(* ===== verification/Riscv.v ===== *)
(** * Machine constants and page-table arithmetic

    [param.h], [fcntl.h], [memlayout.h] and the macros of [riscv.h]: sizes, the physical
    and virtual memory layout, and the bit manipulation the Sv39 page tables
    are built from, with the arithmetic facts the rest of the development
    uses about them. *)

From S2P Require Import Prelude.
#[local] Open Scope Z_scope.

(** ** param.h *)

Definition NPROC : Z := 64.
Definition NOFILE : Z := 16.
Definition NFILE : Z := 100.
Definition MAXOPBLOCKS : Z := 10.
Definition LOGSIZE : Z := MAXOPBLOCKS * 3.
Definition NBUF : Z := MAXOPBLOCKS * 3.

(** ** fcntl.h *)

Definition O_RDONLY : Z := 0x000.
Definition O_WRONLY : Z := 0x001.
Definition O_RDWR : Z := 0x002.
Definition O_CREATE : Z := 0x200.
Definition O_TRUNC : Z := 0x400.

(** ** riscv.h: pages *)

Definition PGSIZE : Z := 4096.
Definition PGSHIFT : Z := 12.

(** [PGROUNDUP] and [PGROUNDDOWN] at [uint64]. *)
Definition PGROUNDUP (sz : Z) : Z := Z.land (u64 (sz + PGSIZE - 1)) (Z.lnot (PGSIZE - 1)).
Definition PGROUNDDOWN (a : Z) : Z := Z.land a (Z.lnot (PGSIZE - 1)).

(** ** riscv.h: page-table entries *)

Definition PTE_V : Z := Z.shiftl 1 0.
Definition PTE_R : Z := Z.shiftl 1 1.
Definition PTE_W : Z := Z.shiftl 1 2.
Definition PTE_X : Z := Z.shiftl 1 3.
Definition PTE_U : Z := Z.shiftl 1 4.

Definition PA2PTE (pa : Z) : Z := u64 (Z.shiftl (Z.shiftr pa 12) 10).
Definition PTE2PA (pte : Z) : Z := u64 (Z.shiftl (Z.shiftr pte 10) 12).
Definition PTE_FLAGS (pte : Z) : Z := Z.land pte 0x3FF.

Definition PXMASK : Z := 0x1FF.
Definition PXSHIFT (level : Z) : Z := PGSHIFT + 9 * level.
Definition PX (level va : Z) : Z := Z.land (Z.shiftr va (PXSHIFT level)) PXMASK.

Definition MAXVA : Z := Z.shiftl 1 (9 + 9 + 9 + 12 - 1).

Definition SATP_SV39 : Z := Z.shiftl 8 60.
Definition MAKE_SATP (pagetable : Z) : Z := Z.lor SATP_SV39 (Z.shiftr pagetable 12).

(** ** memlayout.h *)

Definition UART0 : Z := 0x10000000.
Definition VIRTIO0 : Z := 0x10001000.
Definition PLIC : Z := 0x0c000000.
Definition KERNBASE : Z := 0x80000000.
Definition PHYSTOP : Z := KERNBASE + 128 * 1024 * 1024.
Definition TRAMPOLINE : Z := MAXVA - PGSIZE.
Definition KSTACK (p : Z) : Z := TRAMPOLINE - (p + 1) * 2 * PGSIZE.
Definition TRAPFRAME : Z := TRAMPOLINE - PGSIZE.

(** The addresses the linker gives: the first address after the kernel, the
    end of its text, the trampoline page ([kernel.ld]), and the entry points
    the code stores in registers. *)
Class Layout := {
  kend : Z;
  etext : Z;
  trampoline : Z;
  a_uservec : Z;
  a_userret : Z;
  a_kernelvec : Z;
  a_usertrap : Z;
  a_forkret : Z
}.

(** What the linker script guarantees of them. *)
Class LayoutOk (L : Layout) : Prop := {
  kend_range : KERNBASE <= kend <= PHYSTOP;
  etext_range : KERNBASE < etext <= kend;
  etext_aligned : etext mod PGSIZE = 0;
  trampoline_range : KERNBASE <= trampoline < etext;
  trampoline_aligned : trampoline mod PGSIZE = 0
}.

(** The addresses of the built kernel ([kernel.sym]). *)
Definition xv6_layout : Layout :=
  {| kend := 0x80026240; etext := 0x80008000; trampoline := 0x80007000;
     a_uservec := 0x80007000; a_userret := 0x80007090; a_kernelvec := 0x80005050;
     a_usertrap := 0x80001c88; a_forkret := 0x80000e80 |}.

#[export] Instance xv6_layout_ok : LayoutOk xv6_layout.
Proof. split; vm_compute; repeat split; congruence. Qed.

(** A page the allocator may hand out: aligned, above the kernel image and
    below the end of RAM. *)
Definition page_ok `{Layout} (pa : Z) : Prop :=
  pa mod PGSIZE = 0 /\ kend <= pa /\ pa < PHYSTOP.

(** ** Arithmetic of the macros *)

Lemma land_lnot_pgmask a : Z.land a (Z.lnot (PGSIZE - 1)) = PGSIZE * (a / PGSIZE).
Proof.
  change (PGSIZE - 1) with (Z.ones 12).
  rewrite <- Z.ldiff_land, Z.ldiff_ones_r by lia.
  rewrite Z.shiftl_mul_pow2, Z.shiftr_div_pow2 by lia.
  unfold PGSIZE. change (2^12) with 4096. lia.
Qed.

Lemma PGROUNDDOWN_eq a : PGROUNDDOWN a = PGSIZE * (a / PGSIZE).
Proof. apply land_lnot_pgmask. Qed.

Lemma PGROUNDUP_eq a : 0 <= a < 2^64 - PGSIZE -> PGROUNDUP a = PGSIZE * ((a + PGSIZE - 1) / PGSIZE).
Proof.
  intros. unfold PGROUNDUP. rewrite land_lnot_pgmask, u64_small; [done|].
  unfold PGSIZE in *. lia.
Qed.

Lemma PGROUNDDOWN_aligned a : PGROUNDDOWN a mod PGSIZE = 0.
Proof. rewrite PGROUNDDOWN_eq, Z.mul_comm. apply Z_mod_mult. Qed.

Lemma PGROUNDUP_aligned a : PGROUNDUP a mod PGSIZE = 0.
Proof. unfold PGROUNDUP. rewrite land_lnot_pgmask, Z.mul_comm. apply Z_mod_mult. Qed.

Lemma PGROUNDDOWN_bounds a : 0 <= a -> PGROUNDDOWN a <= a < PGROUNDDOWN a + PGSIZE.
Proof. intros. rewrite PGROUNDDOWN_eq. unfold PGSIZE. dlia. Qed.

Lemma PGROUNDDOWN_id a : a mod PGSIZE = 0 -> PGROUNDDOWN a = a.
Proof. intros. rewrite PGROUNDDOWN_eq. unfold PGSIZE in *. dlia. Qed.

Lemma PGROUNDUP_id a : 0 <= a < 2^64 - PGSIZE -> a mod PGSIZE = 0 -> PGROUNDUP a = a.
Proof. intros. rewrite PGROUNDUP_eq by done. unfold PGSIZE in *. dlia. Qed.

Lemma testbit_above f n i : 0 <= f < 2^n -> 0 <= n <= i -> Z.testbit f i = false.
Proof.
  intros Hf Hn. destruct (decide (f = 0)) as [->|]; [apply Z.bits_0|].
  apply Z.bits_above_log2; [lia|]. apply Z.log2_lt_pow2; [lia|].
  eapply Z.lt_le_trans; [apply Hf|]. apply Z.pow_le_mono_r; lia.
Qed.

Lemma lor_low_add x f n : 0 <= n -> 0 <= f < 2^n -> Z.lor (x * 2^n) f = x * 2^n + f.
Proof.
  intros Hn Hf.
  assert (Z.land (x * 2^n) f = 0) as Hd.
  { apply Z.bits_inj'; intros i Hi. rewrite Z.land_spec, Z.bits_0.
    destruct (decide (i < n)).
    - rewrite Z.mul_pow2_bits_low by lia. done.
    - rewrite (testbit_above f n) by lia. apply andb_false_r. }
  rewrite <- Z.lxor_lor, <- Z.add_nocarry_lxor by done. done.
Qed.

Lemma lor_bound a b n : 0 <= n -> 0 <= a < 2^n -> 0 <= b < 2^n -> 0 <= Z.lor a b < 2^n.
Proof.
  intros Hn Ha Hb. assert (0 <= Z.lor a b) by (apply Z.lor_nonneg; lia).
  split; [done|]. destruct (decide (Z.lor a b < 2^n)); [done|exfalso].
  assert (0 < 2^n) by (apply Z.pow_pos_nonneg; lia).
  assert (n <= Z.log2 (Z.lor a b)) by (apply Z.log2_le_pow2; lia).
  assert (Z.testbit (Z.lor a b) (Z.log2 (Z.lor a b)) = true) as Hb' by (apply Z.bit_log2; lia).
  rewrite Z.lor_spec, !(testbit_above _ n) in Hb' by lia. done.
Qed.

Lemma PA2PTE_eq pa : 0 <= pa < 2^56 -> PA2PTE pa = (pa / PGSIZE) * 2^10.
Proof.
  intros. unfold PA2PTE. rewrite Z.shiftl_mul_pow2, Z.shiftr_div_pow2 by lia.
  change (2^12) with PGSIZE. rewrite u64_small; [done|]. unfold PGSIZE. dlia.
Qed.

(** A leaf or table entry as [mappages] and [walk] write it. *)
Definition mkpte (pa perm : Z) : Z := Z.lor (Z.lor (PA2PTE pa) perm) PTE_V.

Lemma perm_V_bound perm : 0 <= perm < 2^10 -> 0 <= Z.lor perm PTE_V < 2^10.
Proof. intros. apply lor_bound; [lia|done|]. split; vm_compute; congruence. Qed.

Lemma mkpte_eq pa perm :
  0 <= pa < 2^56 -> 0 <= perm < 2^10 ->
  mkpte pa perm = (pa / PGSIZE) * 2^10 + Z.lor perm PTE_V.
Proof.
  intros. unfold mkpte. rewrite PA2PTE_eq by done.
  rewrite <- Z.lor_assoc. apply lor_low_add; [lia|].
  by apply perm_V_bound.
Qed.

Lemma mkpte_bound pa perm :
  0 <= pa < 2^56 -> 0 <= perm < 2^10 -> 0 <= mkpte pa perm < 2^54.
Proof.
  intros. rewrite mkpte_eq by done.
  pose proof (perm_V_bound perm). unfold PGSIZE in *. dlia.
Qed.

Lemma PTE2PA_mkpte pa perm :
  pa mod PGSIZE = 0 -> 0 <= pa < 2^56 -> 0 <= perm < 2^10 -> PTE2PA (mkpte pa perm) = pa.
Proof.
  intros. unfold PTE2PA. rewrite mkpte_eq by done.
  rewrite Z.shiftl_mul_pow2, Z.shiftr_div_pow2 by lia.
  rewrite Z.div_add_l by lia. rewrite (Z.div_small (Z.lor _ _)).
  - rewrite u64_small; unfold PGSIZE in *; dlia.
  - by apply perm_V_bound.
Qed.

Lemma PTE_FLAGS_mkpte pa perm :
  0 <= pa < 2^56 -> 0 <= perm < 2^10 -> PTE_FLAGS (mkpte pa perm) = Z.lor perm PTE_V.
Proof.
  intros. unfold PTE_FLAGS. rewrite mkpte_eq by done. change 0x3FF with (Z.ones 10).
  rewrite Z.land_ones by lia. rewrite Z.add_comm, Z_mod_plus_full.
  by apply Z.mod_small, perm_V_bound.
Qed.

(** Testing one flag of an entry. *)
Definition pte_has (pte flag : Z) : bool := truthy (Z.land pte flag).

Lemma pte_has_bit pte n : 0 <= n -> pte_has pte (Z.shiftl 1 n) = Z.testbit pte n.
Proof.
  intros. unfold pte_has, truthy. rewrite Z.shiftl_1_l.
  destruct (Z.testbit pte n) eqn:E.
  - apply negb_true_iff, Z.eqb_neq. intros Hz.
    assert (Z.testbit (Z.land pte (2^n)) n = false) by (rewrite Hz; apply Z.bits_0).
    rewrite Z.land_spec, E, Z.pow2_bits_true in H0 by lia. done.
  - apply negb_false_iff, Z.eqb_eq, Z.bits_inj'. intros i Hi.
    rewrite Z.land_spec, Z.bits_0. destruct (decide (i = n)) as [->|]; [rewrite E; done|].
    rewrite Z.pow2_bits_false by lia. apply andb_false_r.
Qed.

Lemma pte_has_mkpte_V pa perm : pte_has (mkpte pa perm) PTE_V = true.
Proof.
  unfold PTE_V. rewrite pte_has_bit by lia. unfold mkpte.
  rewrite Z.lor_spec. apply orb_true_r.
Qed.

Lemma pte_has_mkpte_flag pa perm n :
  0 <= pa < 2^56 -> 0 <= perm < 2^10 -> 1 <= n < 10 ->
  pte_has (mkpte pa perm) (Z.shiftl 1 n) = Z.testbit perm n.
Proof.
  intros. rewrite pte_has_bit by lia. unfold mkpte. rewrite !Z.lor_spec, PA2PTE_eq by done.
  rewrite Z.mul_pow2_bits_low by lia. unfold PTE_V.
  rewrite Z.shiftl_1_l, Z.pow2_bits_false by lia. rewrite orb_false_r. done.
Qed.

Lemma pte_has_0 flag : pte_has 0 flag = false.
Proof. unfold pte_has. rewrite Z.land_0_l. done. Qed.

Lemma PX_eq level va : 0 <= level -> PX level va = (va / 2^(12 + 9 * level)) mod 512.
Proof.
  intros. unfold PX, PXMASK, PXSHIFT, PGSHIFT. change 0x1FF with (Z.ones 9).
  rewrite Z.land_ones, Z.shiftr_div_pow2 by lia. done.
Qed.

Lemma PX_bound level va : 0 <= level -> 0 <= PX level va < 512.
Proof. intros. rewrite PX_eq by done. apply Z.mod_pos_bound. lia. Qed.

Lemma PX0_eq va : PX 0 va = (va / 4096) mod 512.
Proof. apply (PX_eq 0). lia. Qed.
Lemma PX1_eq va : PX 1 va = (va / 2097152) mod 512.
Proof. apply (PX_eq 1). lia. Qed.
Lemma PX2_eq va : PX 2 va = (va / 1073741824) mod 512.
Proof. apply (PX_eq 2). lia. Qed.

Lemma PX2_bound va : 0 <= va < MAXVA -> 0 <= PX 2 va < 256.
Proof. intros Hva. change MAXVA with (2^38) in Hva. rewrite PX2_eq. dlia. Qed.

Lemma MAXVA_eq : MAXVA = 2^38.
Proof. reflexivity. Qed.

(** The three indices determine the virtual page. *)
Lemma PX_inj va va' :
  0 <= va < MAXVA -> 0 <= va' < MAXVA ->
  PX 2 va = PX 2 va' -> PX 1 va = PX 1 va' -> PX 0 va = PX 0 va' ->
  va / PGSIZE = va' / PGSIZE.
Proof.
  rewrite MAXVA_eq, !PX2_eq, !PX1_eq, !PX0_eq. unfold PGSIZE. dlia.
Qed.

Lemma PX_page level va va' :
  0 <= level -> va / PGSIZE = va' / PGSIZE -> PX level va = PX level va'.
Proof.
  intros Hl Hpg. rewrite !PX_eq by done.
  replace (2^(12 + 9 * level)) with (PGSIZE * 2^(9 * level)).
  - rewrite <- !Z.div_div by (unfold PGSIZE; lia). rewrite Hpg. done.
  - unfold PGSIZE. change 4096 with (2^12). rewrite <- Z.pow_add_r by lia. done.
Qed.

Lemma page_ok_pos `{LayoutOk} pa : page_ok pa -> KERNBASE <= pa < PHYSTOP.
Proof. intros (_ & ? & ?). destruct H. lia. Qed.

Lemma page_ok_range `{LayoutOk} pa : page_ok pa -> 0 < pa < 2^56 - PGSIZE.
Proof. intros Hp%page_ok_pos. unfold PHYSTOP, KERNBASE, PGSIZE in *. lia. Qed.

Lemma page_ok_aligned `{Layout} pa : page_ok pa -> pa mod PGSIZE = 0.
Proof. by intros (? & _). Qed.

#[export] Hint Resolve page_ok_aligned PX_bound pte_has_mkpte_V : xv6.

▶ Work required
From the first line of the data above to the line holding "Definition LOGSIZE : Z := MAXOPBLOCKS * 3.", reproduce each line exactly; emit no other lines.

▶ Written answer
(* ===== verification/Riscv.v ===== *)
(** * Machine constants and page-table arithmetic

    [param.h], [fcntl.h], [memlayout.h] and the macros of [riscv.h]: sizes, the physical
    and virtual memory layout, and the bit manipulation the Sv39 page tables
    are built from, with the arithmetic facts the rest of the development
    uses about them. *)

From S2P Require Import Prelude.
#[local] Open Scope Z_scope.

(** ** param.h *)

Definition NPROC : Z := 64.
Definition NOFILE : Z := 16.
Definition NFILE : Z := 100.
Definition MAXOPBLOCKS : Z := 10.
Definition LOGSIZE : Z := MAXOPBLOCKS * 3.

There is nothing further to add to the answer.